The goal of this exercise is to show you how to remove jobs from the queue. This is helpful if you make a mistake, do not want to wait for a job to complete, or otherwise need to fix things. For example, if some test jobs go on hold for using too much memory or disk, you can remove them, edit the submit files, and then submit again.
Note
Please remember to remove any jobs from the queue that you are no longer interested in. Otherwise, the queue will start to get very long with jobs that will waste resources (and decrease your priority), or that may never run (if they're on hold, or have other issues keeping them from matching).
This exercise is short, but if you are out of time, you can come back to it later.
Removing a Job or Cluster From the Queue¶
To practice removing jobs from the queue, you need a job in the queue!
- Submit a job from an earlier exercise.
- Determine the job ID (
cluster.process
) from thecondor_submit
output or fromcondor_q
-
Remove the job using its full job ID, e.g.
5759.0
.[username@ap40]$ condor_rm <JOB.ID>
-
Did the job leave the queue immediately? If not, about how long did it take?

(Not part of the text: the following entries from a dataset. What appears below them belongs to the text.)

(* ===== verification/SupervisorFacts.v ===== *)
(** * The supervisor keeps its contract

    A relation between the supervisor's state and the life its log tells, kept
    by every operation; on an exception the log is still an allowed one. *)

From S2P Require Import Prelude PyText JsonText Json Base64 Protocol Journal Screen ScreenFacts Supervisor SupervisorSpec.

(** ** Weakest preconditions: [Q] after a return, [E] after an exception *)

Definition wp {A} (m : SM A) (Q : A → Sup → Prop) (E : exn → Sup → Prop) (s : Sup) : Prop :=
  match m s with (Ok a, s') => Q a s' | (Raise e, s') => E e s' end.

Definition is_protocol (e : exn) : bool := let '(Exn cls _) := e in String.eqb cls "ProtocolError".

Section wp.
Context (E : exn → Sup → Prop).

Lemma wp_ret {A} (a : A) Q s : Q a s → wp (mret a) Q E s.
Proof. done. Qed.

Lemma wp_bind {A B} (m : SM A) (k : A → SM B) Q s : wp m (λ a, wp (k a) Q E) E s → wp (m ≫= k) Q E s.
Proof. unfold wp, mbind, SM_bind. by destruct (m s) as [[a|e] s']. Qed.

Lemma wp_mono {A} (m : SM A) (Q Q' : A → Sup → Prop) s : (∀ a s, Q a s → Q' a s) → wp m Q E s → wp m Q' E s.
Proof. intros HQ. unfold wp. destruct (m s) as [[a|e] s']; [apply HQ|done]. Qed.

Lemma wp_mono_exn {A} (m : SM A) Q (E' : exn → Sup → Prop) s : (∀ e s, E e s → E' e s) → wp m Q E s → wp m Q E' s.
Proof. intros HE. unfold wp. destruct (m s) as [[a|e] s']; [done|apply HE]. Qed.

Lemma wp_the {A} (f : Sup → A) Q s : Q (f s) s → wp (the f) Q E s.
Proof. done. Qed.

Lemma wp_modify f (Q : unit → Sup → Prop) s : Q tt (f s) → wp (modify f) Q E s.
Proof. done. Qed.

Lemma wp_call {A} (f : nat → A) Q s :
  Q (f (sv_calls s)) (s <| sv_calls := S (sv_calls s) |>) → wp (call f) Q E s.
Proof. done. Qed.

Lemma wp_raise {A} e (Q : A → Sup → Prop) s : E e s → wp (raise e) Q E s.
Proof. done. Qed.

Lemma wp_lift {A} (r : res A) Q s : (∀ e, r = Raise e → E e s) → (∀ a, r = Ok a → Q a s) → wp (lift r) Q E s.
Proof. intros He HQ. unfold wp, lift. destruct r; auto. Qed.

Lemma wp_when b m (Q : unit → Sup → Prop) s :
  (b = true → wp m Q E s) → (b = false → Q tt s) → wp (when b m) Q E s.
Proof. destruct b; cbn; [auto|]. intros _ HQ. apply wp_ret. auto. Qed.

Lemma wp_for_each {A} (l : list A) f (P : Sup → Prop) :
  (∀ a s, a ∈ l → P s → wp (f a) (λ _, P) E s) → ∀ s, P s → wp (for_each l f) (λ _, P) E s.
Proof.
  induction l as [|a l IH]; intros Hf s Hs; cbn [for_each]; [by apply wp_ret|]. apply wp_bind.
  eapply wp_mono; [|apply Hf; [by left|done]]. cbn. intros _ s' Hs'. apply IH; [|done].
  intros b s1 Hb. apply Hf. by right.
Qed.

Lemma wp_catch {A} (m : SM A) h Q s :
  wp m Q (λ e s, if is_protocol e then ∀ msg, wp (h msg) Q E s else E e s) s → wp (catch_protocol m h) Q E s.
Proof.
  unfold wp, catch_protocol. destruct (m s) as [[a|[cls msg]] s']; [done|]. cbn [is_protocol].
  destruct (String.eqb cls "ProtocolError"); [|done]. intros Hh. apply Hh.
Qed.
End wp.

(** The state's projections past an update, and the life's. *)
Ltac sup_simpl :=
  cbn [update sv_rows sv_cols sv_objects sv_clients sv_writer sv_file sv_master sv_head_pid sv_head_status
    sv_output sv_output_dropped sv_output_total sv_screen sv_turn_open sv_turn_id sv_turn_bytes sv_last_output_at
    sv_progress_bytes sv_progress_at sv_window_bytes sv_seen sv_visible sv_folded sv_delivery sv_delivery_seq
    sv_started sv_draining sv_stopping sv_stop_deadline sv_signalled sv_calls sv_log
    lf_started lf_ended lf_open lf_seq lf_landed lf_turn lf_turn_id lf_stream lf_drained lf_stopping
    lf_held lf_asked] in *.

Section facts.
Context `{PyRepr, JsonText, Unicode}.
Variable repr : string → string.
Variable fmt_g : Z → string.
Variable is_word is_digit : Z → bool.
Variable digest : list Z → string.
Variable W : World.
Variable cf : Config.

(** The log tells an allowed life. *)
Definition lawful (s : Sup) : Prop := allowed born (sv_log s).

Definition life (s : Sup) : Life := lived (sv_log s).

(** What an exception that ends the run leaves: a lawful log, and it is none the
    request loop would answer. *)
Definition strict (e : exn) (s : Sup) : Prop := lawful s ∧ is_protocol e = false.

Definition held_delivery (s : Sup) : option (Z * string * nat) :=
  match sv_delivery s with
  | Some d => if in_flight d then Some (dl_id d, dl_payload d, dl_written d) else None
  | None => None
  end.

(** What of the state the contract speaks of agrees with the life [l]; [asked] is
    the question being answered. *)
Record relates (asked : option (nat * pyval)) (l : Life) (s : Sup) : Prop := {
  rl_started : lf_started l = true;
  rl_ended : lf_ended l = false;
  rl_open : lf_open l = held_delivery s;
  rl_seq : lf_seq l = sv_delivery_seq s;
  rl_turn : lf_turn l = if sv_turn_open s then Some (sv_turn_bytes s) else None;
  rl_turn_id : lf_turn_id l = sv_turn_id s;
  rl_window : sv_window_bytes s ≠ 0 → sv_turn_open s = true;
  rl_total : sv_output_total s = Z.of_nat (String.length (lf_stream l));
  rl_output : sv_output s = str_drop (String.length (lf_stream l) - Z.to_nat OUTPUT_BUFFER_BYTES) (lf_stream l);
  rl_dropped : sv_output_dropped s = Z.of_nat (String.length (lf_stream l) - Z.to_nat OUTPUT_BUFFER_BYTES);
  rl_drained : lf_drained l = sv_draining s;
  rl_stopping : lf_stopping l = sv_stopping s;
  rl_held : lf_held l = sv_clients s;
  rl_nodup : NoDup (sv_clients s);
  rl_clients_open : ∀ id, id ∈ sv_clients s → ∃ c, sv_objects s !! id = Some c ∧ cl_open c = true;
  rl_open_clients : ∀ id c, sv_objects s !! id = Some c → cl_open c = true → id ∈ sv_clients s;
  rl_connections : Z.of_nat (length (sv_clients s)) ≤ CONNECTION_MAX_CLIENTS;
  rl_attached : attached_count s ≤ ATTACH_MAX_CLIENTS;
  rl_asked : lf_asked l = asked;
  rl_screen : wf_screen (sv_screen s);
}.

Definition related (asked : option (nat * pyval)) (s : Sup) : Prop := lawful s ∧ relates asked (life s) s.

(** A delivery in flight has bytes left to place. *)
Definition short (s : Sup) : Prop :=
  match held_delivery s with
  | Some (_, payload, written) => (written < String.length payload)%nat ∨ payload = "" ∧ written = 0%nat
  | None => True
  end.

Definition faithful (asked : option (nat * pyval)) (s : Sup) : Prop := related asked s ∧ short s.

Definition preserves {A} (P : Sup → Prop) (m : SM A) : Prop := ∀ s, P s → wp m (λ _, P) strict s.

Notation keeps asked := (preserves (faithful asked)).

(** Prove [relates] of an updated life and an updated state field by field. *)
Ltac fields H :=
  destruct H; split; unfold held_delivery, attached_count in *; sup_simpl; try done; try congruence.

(** The fields the contract does not speak of. *)
Definition same_contract (s s' : Sup) : Prop :=
  sv_log s' = sv_log s ∧ sv_delivery s' = sv_delivery s ∧ sv_delivery_seq s' = sv_delivery_seq s ∧
  sv_turn_open s' = sv_turn_open s ∧ sv_turn_bytes s' = sv_turn_bytes s ∧ sv_turn_id s' = sv_turn_id s ∧
  (sv_window_bytes s' = sv_window_bytes s ∨ sv_window_bytes s' = 0) ∧ sv_output_total s' = sv_output_total s ∧
  sv_output s' = sv_output s ∧ sv_output_dropped s' = sv_output_dropped s ∧ sv_draining s' = sv_draining s ∧
  sv_stopping s' = sv_stopping s ∧ sv_clients s' = sv_clients s ∧ sv_objects s' = sv_objects s ∧
  sv_screen s' = sv_screen s.

Lemma related_same asked s s' : same_contract s s' → related asked s → related asked s'.
Proof.
  intros (E1 & E2 & E3 & E4 & E5 & E6 & E7 & E8 & E9 & E10 & E11 & E12 & E13 & E14 & E15) [Hl Hr].
  split; unfold lawful, life in *; rewrite E1; [done|]. destruct Hr. split; unfold held_delivery, attached_count in *;
    rewrite ?E2, ?E3, ?E4, ?E5, ?E6, ?E8, ?E9, ?E10, ?E11, ?E12, ?E13, ?E14, ?E15; try done.
  destruct E7 as [->| ->]; done.
Qed.

Lemma short_same s s' : sv_delivery s' = sv_delivery s → short s → short s'.
Proof. unfold short, held_delivery. by intros ->. Qed.

Lemma faithful_same asked s s' : same_contract s s' → faithful asked s → faithful asked s'.
Proof. intros E [Hr Hs]. split; [by eapply related_same|]. eapply short_same; [|done]. apply E. Qed.

(** [faithful] or [related] of a state that differs in such fields only. *)
Ltac same :=
  cbv beta in *;
  first [eapply faithful_same; [|eassumption] | eapply related_same; [|eassumption]]; by (split_and!; cbn; auto).

Lemma faithful_lawful asked s : faithful asked s → lawful s.
Proof. by intros [[] _]. Qed.

Lemma lawful_log s s' : sv_log s' = sv_log s → lawful s → lawful s'.
Proof. unfold lawful. by intros ->. Qed.

(** ** Emitting an event *)

(** [s'] is [s] after the event [e], as far as the log goes. *)
Definition after (e : Ev) (s s' : Sup) : Prop := sv_log s' = sv_log s ++ [e].

Lemma related_after asked e s s' :
  after e s s' → lawful s → may (life s) e → relates asked (live (life s) e) s' → related asked s'.
Proof.
  intros E Hl Hm Hr. unfold related, lawful, life in *. rewrite E. split; [by apply allowed_snoc|]. by rewrite lived_snoc.
Qed.

Lemma life_after e s s' : after e s s' → life s' = live (life s) e.
Proof. intros E. unfold life. rewrite E. apply lived_snoc. Qed.

Lemma lawful_after e s s' : after e s s' → lawful s → may (life s) e → lawful s'.
Proof. intros E Hl Hm. unfold lawful. rewrite E. by apply allowed_snoc. Qed.

Lemma wp_emit e E (Q : unit → Sup → Prop) s :
  Q tt (s <| sv_log := sv_log s ++ [e] |>) → wp (emit e) Q E s.
Proof. done. Qed.

Lemma wp_append_any kind fields Q (E : exn → Sup → Prop) s :
  (∀ e n w f, is_protocol e = false → E e (s <| sv_calls := n |> <| sv_writer := w |> <| sv_file := f |>)) →
  (∀ r n w f, Q r (s <| sv_calls := n |> <| sv_writer := w |> <| sv_file := f |>
                     <| sv_log := sv_log s ++ [EvRecord kind fields] |>)) →
  wp (append repr W kind fields) Q E s.
Proof.
  intros HE HQ. unfold append. apply wp_bind, wp_call, wp_bind, wp_call, wp_bind, wp_the, wp_bind, wp_the.
  destruct (Journal.append _ _ _ _ _ _ _) as [[r w'] f'] eqn:EJ. apply wp_bind, wp_modify. destruct r as [rec|e].
  - apply wp_bind, wp_emit, wp_ret. apply HQ.
  - apply wp_raise, HE. unfold Journal.append in EJ. repeat case_match; simplify_eq; done.
Qed.

Lemma wp_append kind fields Q s :
  lawful s → may_record (life s) kind fields →
  (∀ r n w f, Q r (s <| sv_calls := n |> <| sv_writer := w |> <| sv_file := f |>
                     <| sv_log := sv_log s ++ [EvRecord kind fields] |>)) →
  wp (append repr W kind fields) Q strict s.
Proof. intros Hl Hm HQ. apply wp_append_any; [|done]. intros e n w f He. split; [by eapply lawful_log|done]. Qed.

Lemma wp_record kind fields (Q : unit → Sup → Prop) s :
  lawful s → may_record (life s) kind fields →
  (∀ n w f, Q tt (s <| sv_calls := n |> <| sv_writer := w |> <| sv_file := f |>
                    <| sv_log := sv_log s ++ [EvRecord kind fields] |>)) →
  wp (record repr W kind fields) Q strict s.
Proof. intros Hl Hm HQ. apply wp_bind, wp_append; [done..|]. intros _ n w f. apply wp_ret, HQ. Qed.

(** ** Deliveries *)

Lemma held_finished s d : in_flight d = false → sv_delivery s = Some d → held_delivery s = None.
Proof. intros Hd E. unfold held_delivery. by rewrite E, Hd. Qed.

Lemma open_turn_related asked subject s :
  related asked s → sv_turn_open s = false → lf_landed (life s) = true →
  wp (open_turn repr W subject) (λ _ s', related asked s' ∧ sv_delivery s' = sv_delivery s) strict s.
Proof.
  intros [Hl Hr] Ht Hland. unfold open_turn. apply wp_bind, wp_call, wp_bind, wp_modify, wp_bind, wp_the.
  assert (may (life s) (EvRecord TURN_STARTED [("turn", VInt (sv_turn_id s + 1)); ("subject", VStr subject)])) as Hm.
  { destruct Hr. rewrite Ht in rl_turn0. apply may_turn_started. split_and!; try done. by rewrite rl_turn_id0. }
  apply wp_record; [by eapply lawful_log|exact Hm|]. intros n w f. split; [|done].
  eapply (related_after asked _ s); [reflexivity|exact Hl|exact Hm|]. rewrite live_turn_started. by fields Hr.
Qed.

(** How a delivery may end: complete exactly when every byte is placed. *)
Definition ends_as (state : DeliveryState) (s : Sup) : Prop :=
  match held_delivery s with
  | Some (_, payload, written) =>
      match state with
      | DELIVERY_COMPLETE => written = String.length payload
      | DELIVERY_IN_FLIGHT => False
      | _ => (written < String.length payload)%nat ∨ payload = ""
      end
  | None => True
  end.

Lemma finish_delivery_ends asked state why s :
  related asked s → ends_as state s →
  wp (finish_delivery repr fmt_g W state why) (λ _ s', faithful asked s' ∧ held_delivery s' = None) strict s.
Proof.
  intros [Hl Hr] He. unfold finish_delivery. apply wp_bind, wp_the.
  destruct (sv_delivery s) as [d|] eqn:Ed; [destruct (in_flight d) eqn:Ef|].
  2,3: assert (held_delivery s = None) as Hn by (unfold held_delivery; by rewrite Ed, ?Ef);
    apply wp_ret; unfold faithful, short; by rewrite Hn.
  assert (held_delivery s = Some (dl_id d, dl_payload d, dl_written d)) as Hheld by (unfold held_delivery; by rewrite Ed, Ef).
  unfold ends_as in He. rewrite Hheld in He.
  set (d' := d <| dl_state := state |> <| dl_why := why |>).
  assert (in_flight d' = false) as Hd' by (unfold d', in_flight; cbn; by destruct state).
  apply wp_bind, wp_modify, wp_bind.
  match goal with |- wp (record _ _ _ ?fs) _ _ _ => set (f0 := fs) end.
  assert (lf_open (life s) = Some (dl_id d, dl_payload d, dl_written d)) as Hopen by (destruct Hr; congruence).
  assert (may (life s) (EvRecord INPUT_ACCEPTED f0)) as Hm.
  { apply may_accepted. rewrite Hopen. split_and!; [apply Hr..|]. split_and!; try done.
    exists (bool_decide (state = DELIVERY_COMPLETE)). split; [done|]. by destruct state. }
  apply wp_record; [by eapply lawful_log|exact Hm|]. intros n w f.
  set (s2 := _ <| sv_log := _ |>).
  assert (related asked s2) as Hs2.
  { apply (related_after asked (EvRecord INPUT_ACCEPTED f0) s); [reflexivity|done|done|].
    rewrite (live_accepted _ _ _ _ _ Hopen). unfold s2. fields Hr. by rewrite Hd'. }
  apply wp_bind, wp_the, wp_when.
  - intros [Hw Ht]%andb_true_iff. apply negb_true_iff in Ht. eapply wp_mono; [|apply open_turn_related; [done|done|]].
    + intros _ s3 [Hs3 E3]. assert (held_delivery s3 = None) as Hn by by apply (held_finished s3 d'). unfold faithful, short. by rewrite Hn.
    + rewrite (life_after (EvRecord INPUT_ACCEPTED f0) s s2) by reflexivity.
      rewrite (live_accepted _ _ _ _ _ Hopen). exact Hw.
  - intros _. assert (held_delivery s2 = None) as Hn by by apply (held_finished s2 d'). unfold faithful, short. by rewrite Hn.
Qed.
(* ===== verification/SupervisorFindings.v ===== *)
(** * Findings about the supervisor

    Closed runs of the model in which a single request ends the supervisor, and
    in which a torn journal line swallows the next run's first record. *)

From S2P Require Import Prelude PyText JsonText Json JsonStandIn Base64 Protocol Journal Screen Supervisor SupervisorRuns SupervisorWitnesses.

(** A supervisor with a head that is alive and one caller that sends [line]. *)
Definition told (line : string) : option (Z * option (string * string)) * Sup :=
  main quoted show_seconds word digit bytes_of (kind_world "ok" line) a_config [[KListener]; [KClient 0 true false]]
    (new_supervisor a_config 24 80 Absent).

Definition oversized_resize : string := request_line [("op", VStr "resize"); ("rows", VInt 70000); ("cols", VInt 80)].
Definition infinite_output : string := request_line [("op", VStr "output"); ("max_bytes", VFloat FInf)].

(** The run is over: the process fails as a lost run, its head has not exited and
    was sent no signal, the caller got no answer, and no [run.exited] is written. *)
Definition lost (o : option (Z * option (string * string)) * Sup) : bool :=
  let '(ending, s) := o in
  bool_decide (ending = Some (EXIT_RUN_FAILED, Some (SUPERVISOR_ERROR_NAME, RUN_FAILED))) && alive s
  && forallb (λ e, match e with
       | EvRecord kind _ => negb (String.eqb kind RUN_EXITED)
       | EvFrame _ _ | EvSignal _ => false
       | _ => true
       end) (sv_log s).

(** One request ends the supervisor of a live head: a resize beyond sixteen
    bits, whose [struct.error], or an output bound of [Infinity], whose
    [OverflowError], no handler answers. *)
Example one_request_loses_the_run : lost (told oversized_resize) = true ∧ lost (told infinite_output) = true.
Proof. split; vm_compute; reflexivity. Qed.

(** A journal whose last line a killed supervisor left half written. *)
Definition torn_journal : File := Bytes (file_text two_runs_file +:+ str_take 40 (file_text two_runs_file)).

(** A supervisor taking that journal over. *)
Definition takeover : res (option Z) * Sup :=
  outcome quoted show_seconds word digit bytes_of (kind_world "ok" "") a_config 24 80 torn_journal [].

(** The first record a supervisor writes after a torn line is lost: it is
    glued to the torn bytes, and the reader finds three old records, one
    malformed line and no [run.started] of the new run. *)
Example torn_line_swallows_run_started :
  takeover.1 = Ok None ∧ existsb (λ e, match e with EvRecord kind _ => String.eqb kind RUN_STARTED | _ => false end) (sv_log takeover.2) = true ∧
  match read_events (sv_file takeover.2) with
  | Ok found => malformed found = 1 ∧ map (λ e, get e "run_id") (events found) = [VStr "run-1"; VStr "run-1"; VStr "run-2"]
  | Raise _ => False
  end.
Proof. vm_compute. auto. Qed.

When you use the full job ID, you remove only one job from the batch of jobs (or one process from the cluster of jobs). However, it is possible to remove all jobs that are part of a cluster at once. Simply omit the job process (the .0
part of the job ID) in the condor_rm
command:
[username@ap40]$ condor_rm <CLUSTER>
Finally, you can include many job clusters and full job IDs in a single condor_rm
command. For example:
[username@ap40]$ condor_rm 5768 5769 5770.0 5771.2
Removing All of Your Jobs¶
If you really want to remove all of your jobs at once, you can do that with:
[username@ap40]$ condor_rm <USERNAME>
If you want to test it: (optional, though you'll likely need this in the future)
- Quickly submit several jobs from past exercises
- View the jobs in the queue with
condor_q
- Remove them all with the above command
- Use
condor_q
to track progress
In case you are wondering, you can remove only your own jobs. HTCondor administrators can remove anyone’s jobs, so be nice to them. :)